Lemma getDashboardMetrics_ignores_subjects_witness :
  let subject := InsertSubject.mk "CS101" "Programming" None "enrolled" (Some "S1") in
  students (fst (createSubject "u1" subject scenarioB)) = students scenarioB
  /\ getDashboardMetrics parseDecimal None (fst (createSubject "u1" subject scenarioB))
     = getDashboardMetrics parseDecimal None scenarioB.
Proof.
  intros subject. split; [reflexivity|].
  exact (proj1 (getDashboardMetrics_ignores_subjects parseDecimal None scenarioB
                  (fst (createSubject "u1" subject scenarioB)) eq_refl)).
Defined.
──────────────────────────────
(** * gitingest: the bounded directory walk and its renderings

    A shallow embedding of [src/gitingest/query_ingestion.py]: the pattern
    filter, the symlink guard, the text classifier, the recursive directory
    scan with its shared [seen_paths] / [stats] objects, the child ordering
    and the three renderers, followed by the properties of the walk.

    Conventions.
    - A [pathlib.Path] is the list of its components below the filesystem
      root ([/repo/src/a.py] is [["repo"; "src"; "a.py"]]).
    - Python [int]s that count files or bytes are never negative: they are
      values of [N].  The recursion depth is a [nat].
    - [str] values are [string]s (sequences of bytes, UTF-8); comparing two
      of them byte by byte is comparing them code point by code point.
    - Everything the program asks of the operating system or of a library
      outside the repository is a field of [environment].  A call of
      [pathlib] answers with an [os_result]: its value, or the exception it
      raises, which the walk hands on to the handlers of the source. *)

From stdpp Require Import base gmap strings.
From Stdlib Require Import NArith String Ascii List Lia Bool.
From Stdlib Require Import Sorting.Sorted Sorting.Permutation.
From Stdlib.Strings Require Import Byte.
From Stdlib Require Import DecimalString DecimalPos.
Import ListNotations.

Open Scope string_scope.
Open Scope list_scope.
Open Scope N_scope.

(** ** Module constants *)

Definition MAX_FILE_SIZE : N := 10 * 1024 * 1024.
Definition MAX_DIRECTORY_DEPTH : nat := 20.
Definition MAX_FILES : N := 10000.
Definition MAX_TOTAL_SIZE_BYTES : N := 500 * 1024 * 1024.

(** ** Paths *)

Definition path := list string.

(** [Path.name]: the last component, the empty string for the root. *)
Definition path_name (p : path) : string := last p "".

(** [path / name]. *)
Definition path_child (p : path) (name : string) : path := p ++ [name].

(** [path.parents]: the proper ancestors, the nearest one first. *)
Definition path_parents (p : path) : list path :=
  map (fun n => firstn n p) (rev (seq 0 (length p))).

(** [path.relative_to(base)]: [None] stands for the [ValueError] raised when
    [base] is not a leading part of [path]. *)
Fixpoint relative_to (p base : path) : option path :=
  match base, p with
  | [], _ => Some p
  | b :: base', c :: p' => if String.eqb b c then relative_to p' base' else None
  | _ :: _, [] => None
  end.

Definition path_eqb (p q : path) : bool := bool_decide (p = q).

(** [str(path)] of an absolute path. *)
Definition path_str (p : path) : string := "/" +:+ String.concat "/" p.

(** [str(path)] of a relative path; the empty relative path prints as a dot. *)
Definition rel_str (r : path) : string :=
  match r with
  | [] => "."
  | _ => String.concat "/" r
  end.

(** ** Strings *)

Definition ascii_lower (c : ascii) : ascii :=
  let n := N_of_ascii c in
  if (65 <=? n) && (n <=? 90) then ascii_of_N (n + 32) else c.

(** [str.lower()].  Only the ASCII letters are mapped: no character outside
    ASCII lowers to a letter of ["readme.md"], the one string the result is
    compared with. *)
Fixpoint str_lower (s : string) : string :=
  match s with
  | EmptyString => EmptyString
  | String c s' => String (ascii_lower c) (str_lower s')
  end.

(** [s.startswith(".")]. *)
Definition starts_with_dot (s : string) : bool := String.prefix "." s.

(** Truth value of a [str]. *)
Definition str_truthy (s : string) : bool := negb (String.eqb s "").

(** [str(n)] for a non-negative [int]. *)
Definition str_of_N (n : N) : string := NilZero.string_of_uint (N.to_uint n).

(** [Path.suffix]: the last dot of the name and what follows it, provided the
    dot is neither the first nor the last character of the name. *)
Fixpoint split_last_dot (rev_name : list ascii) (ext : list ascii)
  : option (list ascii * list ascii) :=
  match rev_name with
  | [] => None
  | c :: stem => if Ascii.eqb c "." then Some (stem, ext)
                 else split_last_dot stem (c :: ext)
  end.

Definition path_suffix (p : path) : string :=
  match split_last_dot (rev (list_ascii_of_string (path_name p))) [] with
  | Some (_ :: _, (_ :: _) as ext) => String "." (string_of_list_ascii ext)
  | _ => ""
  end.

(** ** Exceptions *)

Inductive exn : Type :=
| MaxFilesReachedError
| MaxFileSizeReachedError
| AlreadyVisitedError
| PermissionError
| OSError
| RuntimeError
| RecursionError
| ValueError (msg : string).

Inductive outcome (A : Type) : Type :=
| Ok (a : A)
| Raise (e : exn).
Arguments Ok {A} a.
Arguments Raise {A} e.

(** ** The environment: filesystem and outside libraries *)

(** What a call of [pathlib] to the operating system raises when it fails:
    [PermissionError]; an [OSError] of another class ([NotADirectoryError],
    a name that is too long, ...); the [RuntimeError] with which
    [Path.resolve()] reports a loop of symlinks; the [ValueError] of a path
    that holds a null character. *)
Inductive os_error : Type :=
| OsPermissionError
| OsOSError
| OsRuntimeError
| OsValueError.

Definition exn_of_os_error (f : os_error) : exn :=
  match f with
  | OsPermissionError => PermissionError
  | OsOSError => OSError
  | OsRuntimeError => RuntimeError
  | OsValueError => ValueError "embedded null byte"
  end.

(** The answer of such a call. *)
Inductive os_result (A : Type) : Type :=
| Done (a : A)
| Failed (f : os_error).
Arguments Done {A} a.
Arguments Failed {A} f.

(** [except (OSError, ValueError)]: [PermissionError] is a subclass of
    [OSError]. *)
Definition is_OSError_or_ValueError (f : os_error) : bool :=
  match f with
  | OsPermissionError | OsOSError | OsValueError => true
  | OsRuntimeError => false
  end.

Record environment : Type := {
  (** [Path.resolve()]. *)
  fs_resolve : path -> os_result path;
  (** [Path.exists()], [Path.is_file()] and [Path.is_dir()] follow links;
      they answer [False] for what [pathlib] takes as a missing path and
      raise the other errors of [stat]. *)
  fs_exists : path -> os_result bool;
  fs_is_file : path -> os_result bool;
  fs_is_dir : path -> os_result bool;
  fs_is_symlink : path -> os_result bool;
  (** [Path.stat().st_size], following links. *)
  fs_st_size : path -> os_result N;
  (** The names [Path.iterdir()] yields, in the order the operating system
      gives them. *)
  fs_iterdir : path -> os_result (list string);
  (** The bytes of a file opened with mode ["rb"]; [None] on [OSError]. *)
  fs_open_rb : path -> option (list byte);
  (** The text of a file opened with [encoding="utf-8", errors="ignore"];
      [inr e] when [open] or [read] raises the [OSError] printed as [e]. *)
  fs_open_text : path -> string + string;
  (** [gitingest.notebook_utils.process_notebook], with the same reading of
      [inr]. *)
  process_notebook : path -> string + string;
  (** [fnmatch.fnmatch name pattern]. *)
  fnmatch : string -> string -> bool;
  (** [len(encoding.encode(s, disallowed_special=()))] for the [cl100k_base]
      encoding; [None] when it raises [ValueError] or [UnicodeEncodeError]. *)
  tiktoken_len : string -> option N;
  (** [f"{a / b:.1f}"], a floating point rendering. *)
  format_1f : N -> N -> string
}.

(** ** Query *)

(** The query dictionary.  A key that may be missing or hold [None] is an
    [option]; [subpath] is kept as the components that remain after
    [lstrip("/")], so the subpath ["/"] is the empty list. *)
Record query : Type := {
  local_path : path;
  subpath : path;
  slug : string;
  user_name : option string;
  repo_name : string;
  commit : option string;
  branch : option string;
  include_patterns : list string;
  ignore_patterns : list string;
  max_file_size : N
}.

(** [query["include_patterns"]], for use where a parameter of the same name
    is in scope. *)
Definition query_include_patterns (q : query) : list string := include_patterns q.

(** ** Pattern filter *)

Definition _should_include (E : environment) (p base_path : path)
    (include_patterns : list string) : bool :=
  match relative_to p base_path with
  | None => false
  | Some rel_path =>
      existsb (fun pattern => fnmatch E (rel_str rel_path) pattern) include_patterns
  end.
──────────────────────────────
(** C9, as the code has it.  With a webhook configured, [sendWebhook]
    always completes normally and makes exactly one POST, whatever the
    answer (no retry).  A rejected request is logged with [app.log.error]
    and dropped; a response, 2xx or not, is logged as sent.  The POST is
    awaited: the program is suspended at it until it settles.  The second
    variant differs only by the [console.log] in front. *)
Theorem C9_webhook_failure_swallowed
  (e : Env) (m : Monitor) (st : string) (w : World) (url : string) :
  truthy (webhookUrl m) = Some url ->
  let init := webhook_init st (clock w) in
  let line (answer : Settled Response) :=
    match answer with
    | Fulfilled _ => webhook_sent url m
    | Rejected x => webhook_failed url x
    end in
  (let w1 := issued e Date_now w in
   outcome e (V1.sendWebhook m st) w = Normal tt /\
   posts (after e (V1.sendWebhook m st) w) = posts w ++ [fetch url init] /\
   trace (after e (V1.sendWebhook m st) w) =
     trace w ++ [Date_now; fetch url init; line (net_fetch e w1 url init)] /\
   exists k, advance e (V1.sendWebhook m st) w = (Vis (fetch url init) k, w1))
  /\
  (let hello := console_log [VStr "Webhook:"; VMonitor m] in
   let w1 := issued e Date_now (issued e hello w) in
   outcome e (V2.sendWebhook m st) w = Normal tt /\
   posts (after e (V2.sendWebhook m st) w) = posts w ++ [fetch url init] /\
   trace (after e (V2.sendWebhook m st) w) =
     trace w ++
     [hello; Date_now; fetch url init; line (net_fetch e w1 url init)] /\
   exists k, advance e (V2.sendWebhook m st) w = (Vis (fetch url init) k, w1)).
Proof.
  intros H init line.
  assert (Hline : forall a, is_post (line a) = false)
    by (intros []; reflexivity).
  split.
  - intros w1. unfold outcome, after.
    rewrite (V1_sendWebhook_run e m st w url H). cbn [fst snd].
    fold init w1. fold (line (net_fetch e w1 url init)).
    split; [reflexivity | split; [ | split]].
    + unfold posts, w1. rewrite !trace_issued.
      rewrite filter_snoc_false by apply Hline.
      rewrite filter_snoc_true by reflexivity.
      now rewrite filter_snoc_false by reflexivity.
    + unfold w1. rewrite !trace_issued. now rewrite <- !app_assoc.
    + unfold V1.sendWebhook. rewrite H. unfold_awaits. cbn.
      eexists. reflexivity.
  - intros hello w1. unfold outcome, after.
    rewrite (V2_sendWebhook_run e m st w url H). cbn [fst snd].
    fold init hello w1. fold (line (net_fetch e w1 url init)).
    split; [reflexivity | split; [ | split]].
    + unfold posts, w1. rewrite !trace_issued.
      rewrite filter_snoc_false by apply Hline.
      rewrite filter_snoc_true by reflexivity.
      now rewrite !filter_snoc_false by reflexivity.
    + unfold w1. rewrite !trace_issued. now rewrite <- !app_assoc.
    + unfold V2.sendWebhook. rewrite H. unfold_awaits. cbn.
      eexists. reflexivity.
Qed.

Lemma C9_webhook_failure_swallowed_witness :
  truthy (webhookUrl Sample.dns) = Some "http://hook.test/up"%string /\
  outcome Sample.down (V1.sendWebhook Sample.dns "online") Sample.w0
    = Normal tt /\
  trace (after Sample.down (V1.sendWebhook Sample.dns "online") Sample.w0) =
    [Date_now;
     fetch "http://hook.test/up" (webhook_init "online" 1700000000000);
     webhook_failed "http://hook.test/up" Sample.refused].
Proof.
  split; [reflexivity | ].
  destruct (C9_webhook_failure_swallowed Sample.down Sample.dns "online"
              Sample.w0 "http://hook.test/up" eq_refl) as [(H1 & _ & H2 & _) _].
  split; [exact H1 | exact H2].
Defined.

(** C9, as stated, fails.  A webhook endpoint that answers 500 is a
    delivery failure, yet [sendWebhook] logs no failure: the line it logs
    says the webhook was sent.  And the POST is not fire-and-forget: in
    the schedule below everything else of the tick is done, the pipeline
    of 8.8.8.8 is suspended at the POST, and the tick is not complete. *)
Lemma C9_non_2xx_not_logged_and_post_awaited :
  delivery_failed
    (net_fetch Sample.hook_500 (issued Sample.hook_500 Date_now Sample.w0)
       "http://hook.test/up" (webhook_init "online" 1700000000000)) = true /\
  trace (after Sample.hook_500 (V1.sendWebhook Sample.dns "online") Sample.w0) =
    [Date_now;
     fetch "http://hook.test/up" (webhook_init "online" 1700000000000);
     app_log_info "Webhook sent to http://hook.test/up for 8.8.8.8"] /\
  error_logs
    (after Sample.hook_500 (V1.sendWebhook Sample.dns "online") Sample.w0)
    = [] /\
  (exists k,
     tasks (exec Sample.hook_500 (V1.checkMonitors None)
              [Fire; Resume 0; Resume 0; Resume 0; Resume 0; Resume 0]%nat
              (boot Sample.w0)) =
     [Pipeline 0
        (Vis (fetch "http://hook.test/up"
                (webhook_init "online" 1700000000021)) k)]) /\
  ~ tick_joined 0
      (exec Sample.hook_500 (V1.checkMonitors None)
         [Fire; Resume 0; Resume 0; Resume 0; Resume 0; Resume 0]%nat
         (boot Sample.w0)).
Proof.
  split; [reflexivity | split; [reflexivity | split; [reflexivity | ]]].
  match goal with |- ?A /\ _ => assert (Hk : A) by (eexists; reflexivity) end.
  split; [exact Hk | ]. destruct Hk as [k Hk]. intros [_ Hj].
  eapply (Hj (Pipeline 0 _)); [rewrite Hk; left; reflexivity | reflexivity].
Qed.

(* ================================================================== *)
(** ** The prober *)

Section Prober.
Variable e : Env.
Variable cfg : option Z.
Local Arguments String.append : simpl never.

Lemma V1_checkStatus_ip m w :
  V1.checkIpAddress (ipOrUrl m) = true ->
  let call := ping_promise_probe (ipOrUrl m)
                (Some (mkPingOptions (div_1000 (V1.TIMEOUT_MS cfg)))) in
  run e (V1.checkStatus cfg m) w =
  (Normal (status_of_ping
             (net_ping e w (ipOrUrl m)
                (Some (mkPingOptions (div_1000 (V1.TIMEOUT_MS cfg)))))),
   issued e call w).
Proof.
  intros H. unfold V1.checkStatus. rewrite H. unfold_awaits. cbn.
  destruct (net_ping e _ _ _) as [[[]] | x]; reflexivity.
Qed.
──────────────────────────────
Goal of the exercise
When a line in the listing has the word "character", return that line.

Result of this task
(** [str.lower()].  Only the ASCII letters are mapped: no character outside
    dot is neither the first nor the last character of the name. *)
    that holds a null character. *)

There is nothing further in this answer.